Sales of Apple’s iPad have failed to meet the steadily rising expectations for the touchscreen tablet device, letting some of the air out of the enthusiasm that has built on Wall Street in recent weeks.

Apple’s shares slipped more than 6 per cent in after-hours trading after it said it had sold 4.2 million of the devices in the three months to the end of September, below the 5 million that some had ­projected. It sold 3.3 million after being introduced part of the way through the prior quarter.

Meanwhile, Steve Jobs stepped up the rhetoric in his battle with Google, whose Android software has emerged as the main rival for both the iPad and iPhone. The Apple chief executive predicted that consumers would be disappointed by smaller tablets ­running Android which are expected to be launched in the next six months.

He also said the proliferation of online stores for Android applications would force developers to work much harder to distribute their apps than they do with Apple’s single, supervised store for iPhone and iPad programs.

Moreover, he said, Android’s use on more than 100 handset models meant that programmers would have to focus on a limited range of display styles and functionality, so that not all of their software would run equally well on all versions.

Jobs said that Google’s portrayal of its software system as “open” and Apple’s as “closed” was a “smokescreen”, and that the real difference was that Apple’s combination of hardware, software and third-party commerce was integrated and more effective.

He went on to take aim at plans for Android-based competitors to Apple’s iPad, saying that a seven-inch display was too small to provide high-quality applications for a tablet.

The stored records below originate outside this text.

Lemma tidy_step s s' ok z i : tidy s -> exec1 ok z i s = Some s' -> tidy s'.
Proof.
  intros Ht Hs. unfold exec1 in Hs. destruct (s_procs s !! i) as [pr|] eqn:Hi; [|done].
  assert (Hgo : forall st fds p pipes, st <> Reaped -> p_stat pr <> Reaped -> (forall code, st = Running code -> balanced (kids i (s_procs s)) code) ->
    todo pr = (match st with Running code => pending code | _ => [] end) ->
    tidy (Sys (<[i := Proc st fds p (p_parent pr)]> (s_procs s)) pipes (s_log s) (s_fail s))).
  { intros st fds p pipes Hst Hnr Hbal Htd. eapply (tidy_put s i pr _ _ _ _ []); simpl; try done.
    rewrite app_nil_r. unfold todo at 1. simpl. by rewrite Htd. }
  assert (Hfail : forall lost log, p_stat pr <> Reaped -> log.*1 ++ lost ≡ₚ (s_log s).*1 ++ todo pr ->
    tidy (Sys (<[i := Proc (Running failed) (p_fds pr) (p_p pr) (p_parent pr)]> (s_procs s)) (s_pipes s) log true)).
  { intros lost log Hnr Hl. eapply (tidy_put s i pr _ _ _ _ lost); simpl; try done. by intros code [= <-]. }
  destruct (p_stat pr) as [[|ins k]|argv| |] eqn:Est; try done.
  2: { injection Hs as <-. apply tidy_exit; try done; [unfold todo|]; by rewrite Est. }
  pose proof (ti_bal _ Ht i pr _ Hi Est) as Hb. assert (Htd : todo pr = pending (ins :: k)) by (unfold todo; by rewrite Est).
  destruct ins as [t|o|f m| |pre t| |ws| |n]; simpl in Hb.
  - injection Hs as <-. apply Hgo; try done. + intros code [= <-]. rewrite Hb. apply balanced_runcmd. + rewrite Htd. symmetry. apply balanced_runcmd.
  - injection Hs as <-. apply Hgo; try done. by intros code [= <-].
  - destruct (lowest _) as [fd|]; [destruct ok|]; injection Hs as <-; [|by apply (Hfail (todo pr) (s_log s))..].
    apply Hgo; try done. by intros code [= <-].
  - destruct (lowest _) as [a|]; [destruct ok|]; [|injection Hs as <-; by apply (Hfail (todo pr) (s_log s))..].
    destruct (lowest _) as [b|]; injection Hs as <-; [|by apply (Hfail (todo pr) (s_log s))]. apply Hgo; try done. by intros code [= <-].
  - destruct ok; injection Hs as <-; [|by apply (Hfail (todo pr) (s_log s))]. by apply tidy_fork.
  - destruct (kids i (s_procs s)) eqn:Ek; [done|]. simpl in Hs. destruct (s_procs s !! z) as [c|] eqn:Hz; [|done].
    destruct (bool_decide_reflect (p_parent c = Some i)); [|done]. destruct (p_stat c) eqn:Ec; try done. simpl in Hs. injection Hs as <-. by apply tidy_wait.
  - destruct Hb as [Hk Hb]. destruct ok; injection Hs as <-.
    + eapply (tidy_put s i pr _ _ _ _ []); simpl; try done; [by rewrite Est|]. rewrite fmap_app. simpl. rewrite Htd. simpl. by rewrite Hk, app_nil_r.
    + eapply (tidy_put s i pr _ _ _ _ [ws]); simpl; try done; [by rewrite Est|by intros code [= <-]|]. rewrite Htd. unfold todo. simpl. by rewrite Hk.
  - injection Hs as <-. apply Hgo; try done. by intros code [= <-].
  - injection Hs as <-. apply tidy_exit; try done. by rewrite Est.
Qed.

Lemma tidy_run s : rtc step (start T fds0 n0) s -> tidy s.
Proof.
  intros Hr. assert (Hgen : forall x y, rtc step x y -> tidy x -> tidy y).
  { clear Hr s. induction 1 as [|x y z (ok & c & i & Hxy) _ IH]; [done|]. intros Hw. by eapply IH, tidy_step. }
  eapply Hgen; [done|]. split; simpl.
  - intros [|k] pr j Hk Hj; simplify_eq/=.
  - intros [|i] pr code Hi Hst; simplify_eq/=. done.
  - unfold todos. simpl. by rewrite app_nil_r.
  - intros _. unfold todos. simpl. by rewrite app_nil_r.
Qed.

(** ** Progress *)

Definition running (pr : uproc) : bool := match p_stat pr with Running _ => true | _ => false end.

Lemma progress s i pr : tidy s -> s_procs s !! i = Some pr -> running pr = true -> exists s', step s s'.
Proof.
  intros Ht. remember (length (s_procs s) - i)%nat as d eqn:Ed. revert i pr Ed. induction d as [d IH] using lt_wf_ind. intros i pr Ed Hi Hr.
  pose proof (lookup_lt_Some _ _ _ Hi) as Hlt. unfold running in Hr. destruct (p_stat pr) as [code| | |] eqn:Est; try done.
  pose proof (ti_bal _ Ht i pr _ Hi Est) as Hb. destruct code as [|ins k]; [done|].
  assert (Hstep : forall z, (forall k', ins :: k <> IWait :: k') -> exists s', exec1 true z i s = Some s').
  { intros z Hnw. unfold exec1. rewrite Hi, Est. destruct ins; try by eexists.
    - destruct (lowest _); by eexists.
    - destruct (lowest _); [destruct (lowest _)|]; by eexists.
    - by destruct (Hnw k). }
  destruct ins; try (destruct (Hstep O) as [s' Hs']; [done|]; exists s'; by exists true, O, i). clear Hstep.
  simpl in Hb. destruct (kids i (s_procs s)) as [|n] eqn:Ek; [done|].
  assert (Hc : exists z c, s_procs s !! z = Some c /\ child_of i c = true).
  { unfold kids in Ek. destruct (filter _ (s_procs s)) as [|c l] eqn:Ef; [done|].
    assert (Hc : c ∈ filter (fun pr => child_of i pr = true) (s_procs s)) by (rewrite Ef; by left).
    apply list_elem_of_filter in Hc as [Hc Hin]. apply list_elem_of_lookup in Hin as [z Hz]. by exists z, c. }
  destruct Hc as (z & c & Hz & Hc). apply andb_true_iff in Hc as [Hpar%bool_decide_eq_true Hnr].
  pose proof (ti_parent _ Ht z c i Hz Hpar). pose proof (lookup_lt_Some _ _ _ Hz). destruct (p_stat c) as [code|argv| |] eqn:Ec; [| | |done].
  - apply (IH (length (s_procs s) - z)%nat ltac:(lia) z c); [done|done|]. unfold running. by rewrite Ec.
  - eexists. exists true, O, z. unfold exec1. rewrite Hz, Ec. reflexivity.
  - eexists. exists true, z, i. unfold exec1. rewrite Hi, Est, Ek, Hz, Hpar, bool_decide_eq_true_2, Ec by done. reflexivity.
Qed.

(** ** Termination *)

Fixpoint tree_work (t : tree) : nat :=
  match t with
  | TExec _ => 9
  | TRedir t _ _ _ => 9 + tree_work t
  | TPipe l r => 60 + tree_work l + tree_work r
  | TList l r => 9 + tree_work l + tree_work r
  | TBack t => 9 + tree_work t
  end.
Definition instr_work (i : instr) : nat :=
  match i with
  | IRun t => tree_work t
  | IFork pre t => 4 + 3 * length pre + tree_work t
  | IPrint | IExit _ => 1
  | _ => 3
  end.
Definition proc_work (pr : uproc) : nat :=
  match p_stat pr with Running code => sum_list_with instr_work code | Program _ => 1 | _ => 0 end.
Definition sys_work (s : sys) : nat := sum_list_with proc_work (s_procs s).

Lemma work_runcmd t k : (sum_list_with instr_work (runcmd t) < sum_list_with instr_work (IRun t :: k))%nat.
Proof. destruct t as [[|w ws]| | | |]; simpl; lia. Qed.

Lemma work_insert l i pr pr' : l !! i = Some pr ->
  (sum_list_with proc_work (<[i := pr']> l) + proc_work pr = sum_list_with proc_work l + proc_work pr')%nat.
Proof. revert i. induction l as [|x l IH]; intros [|i] H; simplify_eq/=; [lia|]. specialize (IH i H). lia. Qed.

Lemma work_orphan i l : sum_list_with proc_work (orphan i <$> l) = sum_list_with proc_work l.
Proof.
  induction l as [|x l IH]; [done|]. rewrite fmap_cons. cbn [sum_list_with]. rewrite IH. f_equal. unfold orphan, proc_work. by case_decide.
Qed.

Lemma work_child pre t fds p par : proc_work (Proc (Running ((IOp <$> pre) ++ [IRun t])) fds p par) = (3 * length pre + tree_work t)%nat.
Proof.
  unfold proc_work. cbn [p_stat]. rewrite sum_list_with_app. cbn [sum_list_with instr_work]. induction pre as [|o pre IH]; [done|].
  rewrite fmap_cons. cbn [sum_list_with instr_work length]. lia.
Qed.
(** ** The table of children *)

(** What the parent knows of each child it started: its semaphore and name while
    it is active. *)
Abbreviation info := (list (option (nat * Z))).
Definition entry (n : nat) (x : option (nat * Z)) : Z * Z :=
  match x with Some (_, nm) => (pid n, nm) | None => (0, 0) end.
Definition live (l : info) (n j : nat) (nm : Z) : Prop := l !! n = Some (Some (j, nm)).

Lemma imap_insert (l : info) n x : imap entry (<[n := x]> l) = <[n := entry n x]> (imap entry l).
Proof.
  apply list_eq. intros k. rewrite list_lookup_imap. destruct (decide (n = k)) as [<-|Hne].
  - destruct (decide (n < length l)%nat).
    + rewrite !list_lookup_insert_eq by (rewrite ?length_imap; done). done.
    + rewrite !lookup_ge_None_2; [done|rewrite length_insert, length_imap; lia|rewrite length_insert; lia].
  - rewrite !list_lookup_insert_ne by done. by rewrite list_lookup_imap.
Qed.

Lemma imap_snoc (l : info) x : imap entry (l ++ [x]) = imap entry l ++ [entry (length l) x].
Proof. rewrite imap_app. simpl. unfold compose. by rewrite Nat.add_0_r. Qed.

Lemma pid_of_name_spec (l : list (Z * Z)) nm p :
  (forall e, e ∈ l -> e.2 = nm -> e.1 = p) -> (exists e, e ∈ l /\ e.2 = nm) -> pid_of_name l nm = Some p.
Proof.
  intros Hall Hex. unfold pid_of_name.
  assert (Hgen : forall acc, (exists e, e ∈ l /\ e.2 = nm) \/ acc = Some p ->
    foldl (fun acc e => if e.2 =? nm then Some e.1 else acc) acc l = Some p); [|by apply Hgen; left].
  clear Hex. induction l as [|e l IH]; intros acc Hacc; simpl.
  { destruct Hacc as [(e & ?%elem_of_nil & _)|]; done. }
  apply IH; [intros; apply Hall; set_solver|]. destruct (Z.eqb_spec e.2 nm) as [E|E].
  - right. f_equal. apply Hall; set_solver.
  - destruct Hacc as [(e' & [->|He']%elem_of_cons & ?)|]; [done|left; by exists e'|by right].
Qed.

Lemma remove_name_none l nm f : (forall e, e ∈ l -> e.2 = nm -> e.1 = 0) -> remove_name l nm f = (l, f).
Proof.
  induction l as [|e l IH]; intros H; simpl; [done|].
  assert ((e.2 =? nm) && negb (e.1 =? 0) = false) as ->.
  { destruct (Z.eqb_spec e.2 nm) as [E|]; [|done]. rewrite (H e) by set_solver. done. }
  rewrite IH; [done|]. intros. apply H; set_solver.
Qed.

Lemma remove_name_one l nm n p f :
  l !! n = Some (p, nm) -> p <> 0 -> (forall k e, l !! k = Some e -> e.2 = nm -> e.1 <> 0 -> k = n) ->
  remove_name l nm f = (<[n := (0, 0)]> l, p).
Proof.
  revert n f. induction l as [|e l IH]; intros n f Hn Hp Hu; [done|]. destruct n as [|n]; simpl.
  - simpl in Hn. injection Hn as ->. simpl. rewrite Z.eqb_refl, (proj2 (Z.eqb_neq _ _)) by done. simpl.
    rewrite remove_name_none; [done|]. intros e He E. apply list_elem_of_lookup in He as (k & Hk).
    destruct (decide (e.1 = 0)) as [|Hn0]; [done|]. by specialize (Hu (S k) e Hk E Hn0).
  - assert ((e.2 =? nm) && negb (e.1 =? 0) = false) as ->.
    { destruct (Z.eqb_spec e.2 nm) as [E|]; [|done]. destruct (Z.eqb_spec e.1 0) as [|Hn0]; [done|]. by specialize (Hu O e eq_refl E Hn0). }
    rewrite (IH n f Hn Hp); [done|]. intros k e' Hk E Hn0. specialize (Hu (S k) e' Hk E Hn0). lia.
Qed.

He said Apple had decided not to make an iPad in that size for that reason.

Jobs’ comments came as Apple reported earnings of $4.31 billion, or $4.64 a share, for its fourth quarter, up from $2.53 billion or $2.77 a year earlier, and well ahead of Wall Street’s consensus estimates of about $4.03. Revenue soared 67 percent to $20.3 billion from $12.2 billion. The company’s shares slipped back after rising 10 percent in the past week ahead of the earnings report and a Wednesday update to the Mac computer line.

The biggest contributor to the profit surge was Apple’s stronger than expected sale of 14.1 million iPhones, 91 percent more than in the year-ago quarter.

Jobs said that the volume had made the iPhone more ­popular than Research in Motion’s BlackBerry, based on that company’s most recent quarter, and that the iPhone 4 might have regained the ­shipment lead Apple ceded to smartphones running Android software earlier in the year.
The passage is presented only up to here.